Pyschology or Philosophy

Both disciplines are crusted several feet deep in their own traditions which can make graduate studies in either field a frustrating endeavor if your own perspectives and the vantage point you’ve gained from studies in several different fields is seen as incompatible with their traditions, and if the department is a bit on the crusty academic-conservative side.

For undergraduate studies, it generally matters a lot less: the attitude in either department is much more likely to encourage bachelors-degree students to take classes in other departments and get a well-rounded liberal arts educational experience, and your instructors, far from being inclined to tell you that the ideas you are bringing into the classroom are “wrong”, will most likely leap with joy to find someone who thinks and makes connections between what is being said in other disciplines and what is being said in their classroom, rather than just wanting to know “What do I gotta memorize in order to ace the final”

I’d agree with the poster (AudreyK, I think) who said follow your interests - you’re much more likely to do well that way, and its a long time until you’ll need to worry about boring stuff like jobs.

I can’t speak for what is happening in philosophy at the moment, but I can say that psychology is a massive subject which introduces many philosophical ideas.
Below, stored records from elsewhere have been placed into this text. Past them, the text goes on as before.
Lemma raise_ok w id t phase :
  world_ok w -> w_tasks w !! id = Some t -> ~ final t -> tk_phase t <> Holds ->
  phase = Raised \/ phase = RaisedRefused ->
  world_ok (set_task w (raise_skip (w_stream w) (tk_turn t)) id (in_phase t phase) (w_log w)).
Proof.
  intros W Hid Hf Hh Hph. assert (Ht := task_turn w id t W Hid).
  apply quiet_step; cbn; try done; try lia; auto using stream_ok_raise, wo_stream.
  - naive_solver.
  - naive_solver.
  - apply task_ok_moving; cbn; [done|naive_solver|]. unfold settled. cbn. destruct Hph; subst; naive_solver.
Qed.

Lemma jump_ok w id t :
  world_ok w -> w_tasks w !! id = Some t -> tk_phase t = Raised ->
  world_ok (set_task w (advance_locked (w_stream w) 0) id (in_phase t Waits) (w_log w)).
Proof.
  intros W Hid Hp. assert (Ht := task_turn w id t W Hid). pose proof StreamSeq_bounds.
  pose proof (so_next _ (wo_stream w W)).
  destruct (advance_ok (w_stream w) 0 (stream_almost_ok _ (wo_stream w W)) ltac:(lia) ltac:(lia))
    as (? & ? & ? & Hr & ? & ? & ? & Hj & Hsub & ? & Hgap).
  apply quiet_step; cbn [in_phase tk_phase tk_turn tk_kind]; try done; try lia.
  - unfold final. intros t' Ht'. simplify_eq. rewrite Hp. naive_solver.
  - intros u ?. destruct (Hgap u ltac:(lia)); [left; lia|auto].
  - intros u ?. left. auto.
Qed.

Lemma with_order_same s : with_order s (fs_order s) = s.
Proof. by destruct s. Qed.

(** What [refuse_on_arrival] hands [advance_locked]: the turn recorded, where that is sound. *)
Lemma arrival_spec s turn :
  stream_ok s -> 0 <= turn <= StreamSeq.MAX_TURN ->
  exists s0 recorded, refuse_on_arrival s turn = (advance_locked s0 0, recorded) /\ almost_ok s0 /\
    fs_next s0 = fs_next s /\ fs_skip_below s0 = fs_skip_below s /\ is_running s0 = is_running s /\
    or_refusal (fs_order s0) = or_refusal (fs_order s) /\ or_taken (fs_order s0) = or_taken (fs_order s) /\
    forall u, u ∈ or_refused (fs_order s0) <-> u ∈ or_refused (fs_order s) \/ (recorded = true /\ u = turn).
Proof.
  intros Hs Ht. unfold refuse_on_arrival. cbn zeta. set (record := (_ <=? _) && _ && _).
  eexists _, record. split; [reflexivity|]. pose proof (stream_almost_ok s Hs) as Ha.
  destruct record eqn:Hrec; cbn; [|rewrite with_order_same; split_and!; naive_solver].
  subst record. rewrite !andb_true_iff, negb_true_iff, andb_false_iff in Hrec.
  destruct Hrec as [[Hle Hc] Hsz%Nat.ltb_lt]. destruct Ha as [Hn Hk HR Hr0 Hz].
  split_and!; try done; [|set_solver].
  constructor; cbn; [done|done| | |].
  - intros u [->%elem_of_singleton|Hu%HR]%elem_of_union; lia.
  - intros Hr [Hu%elem_of_singleton|Hu]%elem_of_union; [|by apply Hr0 in Hu].
    unfold is_running in Hr. cbn in Hr. rewrite Hr in Hc. destruct Hc; [lia|done].
  - rewrite size_union_alt, size_singleton.
    pose proof (subseteq_size (or_refused (fs_order s) ∖ {[turn]}) (or_refused (fs_order s)) ltac:(set_solver)). lia.
Qed.

Lemma record_ok w id t :
  world_ok w -> w_tasks w !! id = Some t -> tk_phase t = RaisedRefused ->
  world_ok (let '(s, recorded) := refuse_on_arrival (w_stream w) (tk_turn t) in
            set_task w s id (in_phase t (TurnedAway recorded)) (w_log w)).
Proof.
  intros W Hid Hp. assert (Ht := task_turn w id t W Hid). pose proof StreamSeq_bounds.
  destruct (arrival_spec _ _ (wo_stream w W) Ht) as (s0 & recorded & -> & Hs0 & En & Ek & Er & Ef & Etk & Hin).
  destruct (advance_ok s0 0 Hs0 ltac:(lia) ltac:(intros _; apply Hs0))
    as (? & ? & ? & Hr & ? & ? & ? & Hj & Hsub & Hbe & Hgap).
  pose proof (ao_next s0 Hs0).
  assert (Hbe0 : forall u, behind (w_stream w) u \/ (recorded = true /\ u = tk_turn t) -> behind (advance_locked s0 0) u).
  { intros u Hu. apply Hbe. unfold behind. rewrite Er, En, Hin. destruct Hu as [[?|[?|?]]|?]; auto. }
  apply quiet_step; try done; try lia; cbn [in_phase tk_phase tk_turn]; try congruence.
  - unfold final. intros t' Ht'. simplify_eq. rewrite Hp. naive_solver.
  - split_and!; [apply Ht|apply Ht|done|]. unfold settled. cbn. auto.
  - auto.
  - intros u ?. destruct (Hgap u ltac:(lia)) as [?|[?|[Hrc ->]]%Hin]; [left; lia|auto|].
    right; right. unfold turned_down. cbn. auto.
  - intros u Hu%Hsub. apply Hin in Hu as [?|[-> ->]]; auto.
Qed.

(** A claim that is refused: stepped over when due, or passed already. *)
Lemma claim_refused_ok w id t s r :
  world_ok w -> w_tasks w !! id = Some t -> tk_phase t = Waits -> tk_turn t <= fs_next (w_stream w) ->
  claim_turn (w_stream w) (tk_turn t) (tk_kind t) tail_skip = (s, Some r) ->
  world_ok (set_task w s id (in_phase t (Ended (Some r))) (w_log w)).
Proof.
  intros W Hid Hp Hdue. assert (Ht := task_turn w id t W Hid).
  assert (Hold : forall t', w_tasks w !! id = Some t' -> ~ final t' /\ tk_phase t' <> Holds)
    by (unfold final; intros t' Ht'; simplify_eq; rewrite Hp; naive_solver).
  unfold claim_turn. cbn zeta. destruct (_ && _) eqn:Hnow.
  - apply andb_true_iff in Hnow as [Hn Hr%negb_true_iff]. apply Z.eqb_eq in Hn.
    destruct (if _ <? _ then (_, Some Skipped) else admit_turn _ _ _ _) as [o' [r'|]] eqn:Hadm; [|done].
    assert (o' = fs_order (w_stream w) /\ match r' with AlreadyRan _ | Waited => False | _ => True end) as [-> Hr'].
    { case_match; [by simplify_eq|by apply admit_refuses in Hadm]. }
    rewrite with_order_same, u32_succ_turn by done. intros [= <- <-].
    destruct (advance_ok (w_stream w) (tk_turn t + 1) (stream_almost_ok _ (wo_stream w W)) ltac:(lia))
      as (? & ? & ? & Hrun & ? & ? & ? & Hj & Hsub & ? & Hgap); [unfold is_running; congruence|].
    apply quiet_step; cbn [in_phase tk_phase tk_turn]; try done; try lia.
    + split_and!; [apply Ht|apply Ht|done|]. intros _. left. cbn. lia.
    + intros u ?. destruct (decide (u = tk_turn t)) as [->|].
      * right; right. split; [done|]. unfold turned_down. cbn. by destruct r'.
      * destruct (Hgap u ltac:(lia)); [left; lia|auto].
    + intros u ?. left. auto.
  - assert (Hbe : behind (w_stream w) (tk_turn t)).
    { unfold behind, is_running. apply andb_false_iff in Hnow as [?|?%negb_false_iff]; [left; lia|].
      destruct (decide (tk_turn t < fs_next (w_stream w))); [by left|right; left; split; [done|lia]]. }
    intros H. assert (s = w_stream w) as -> by (repeat case_match; congruence).
    apply quiet_step; cbn [in_phase tk_phase tk_turn]; try done; try lia; auto using wo_stream.
    + intros _. right; right. split; [done|]. intros t' Ht'. simplify_eq. unfold pending. rewrite Hp. naive_solver.
Qed.

Lemma claim_runs s turn kind s' :
  claim_turn s turn kind tail_skip = (s', None) ->
  fs_next s = turn /\ is_running s = false /\ fs_skip_below s <= turn /\
  exists o', admit_turn (fs_order s) turn kind tail_skip = (o', None) /\ s' = with_order s (set_running o' true).
Proof.
  unfold claim_turn. cbn zeta. destruct (_ && _) eqn:Hnow.
  - apply andb_true_iff in Hnow as [Hn%Z.eqb_eq Hr%negb_true_iff]. destruct (Z.ltb_spec turn (fs_skip_below s)); [done|].
    destruct (admit_turn _ _ _ _) as [o' [r|]]; [done|]. intros [= <-]. eauto 10.
  - intros H. repeat case_match; done.
Qed.

Lemma run_ok w id t s :
  world_ok w -> w_tasks w !! id = Some t -> tk_phase t = Waits ->
  claim_turn (w_stream w) (tk_turn t) (tk_kind t) tail_skip = (s, None) ->
  world_ok (set_task w s id (in_phase t Holds) (Ran (tk_turn t) (tk_kind t) :: w_log w)).
Proof.
  intros W Hid Hp (Hn & Hr & Hk & o' & Hadm & ->)%claim_runs. assert (Ht := task_turn w id t W Hid).
  assert (Hpast := wo_past w W). rewrite Hr, Hn, Z.add_0_r in Hpast.
  apply (admit_runs _ (w_log w)) in Hadm as (Hmay & Href & Htk & Hrd & _); [|apply W..|done].
  assert (Hnh : forall i x, w_tasks w !! i = Some x -> tk_phase x <> Holds).
  { intros i x Hx Hh. destruct (wo_tasks w W i x Hx) as (_ & Hx' & _). destruct (Hx' Hh). congruence. }
  destruct (wo_stream w W) as [? ? HR ?].
  constructor; cbn; rewrite ?Hrd.
  - constructor; cbn; rewrite ?Hrd; done.
  - split_and!; [done|done|apply W].
  - constructor; [lia|]. eapply list.Forall_impl; [exact Hpast|]. cbn. lia.
  - done.
  - done.
  - intros i x [[<- <-]|[Hne Hx]]%lookup_insert_Some.
    + split_and!; cbn; [lia|lia|done|]. by intros [].
    + eapply task_ok_mono; [by apply (wo_tasks w W i)| |].
      * intros Hpx. by destruct (Hnh i x Hx).
      * unfold behind. cbn. rewrite Hrd, Hr. unfold is_running. naive_solver.
  - intros i j x y [[<- <-]|[? Hx]]%lookup_insert_Some [[<- <-]|[? Hy]]%lookup_insert_Some Hpx Hpy; try done.
    + by apply Hnh in Hy.
    + by apply Hnh in Hx.
    + by apply Hnh in Hx.
  - intros _. by apply some_task_here.
  - intros u Hu. destruct (wo_passed w W u Hu) as [?|[?|?]]; [left; by right|auto|].
    right; right. apply some_task_insert; [done|]. intros t' Ht' [_ Hd]. simplify_eq.
    unfold turned_down in Hd. by rewrite Hp in Hd.
  - intros u Hu. apply some_task_insert; [by apply (wo_recorded w)|]. intros t' Ht' [_ Hd]. simplify_eq. congruence.
  - done.
Qed.

Lemma refuse_guess_ok w id t kept token :
  world_ok w -> w_tasks w !! id = Some t -> tk_phase t = Holds ->
  world_ok {| w_stream := refused_a_guess (w_stream w) (tk_turn t) kept token; w_tasks := w_tasks w;
    w_log := Refused {| rf_turn := tk_turn t; rf_kept := kept; rf_token := token |} :: w_log w |}.
Proof.
  intros W Hid Hp. destruct (wo_tasks w W id t Hid) as (_ & Hh & _). destruct (Hh Hp) as (Hr & Hn & Hhd).
  destruct W. constructor; cbn; try done. by destruct wo_stream0.
Qed.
Psychology includes: cognitive psych (mental processes), child psych, social psych, neuroscience, psychopathology, brain and biology and more.

Possible careers include: educational psychology, clinical psychology, research, psychotherapy, social work, teaching.

You could be studying the behaviour of individual neurons or the behaviour of groups in institutions…some would argue that it is no longer one subject. There’s also an argument that some of the questions that in the past were the preserve of philosophy are being taken over by psychology and neuroscience. In fact you could define psychology as experimental philosophy.

I am annoyingly interested in psychology.

annoying because I already chose my career path and degree, and it wasn’t psychology.

Shallow reason - There were tons of birds (English:American Birds:chicks) on the psychology course. (and absolutely none on the Software Engineering course)

Deep reason - I am genuinely deeply interested and fascinated by the human mind and way of thinking. Specificaly children (child psychology) It is fascinating to observe and learn about the learning process.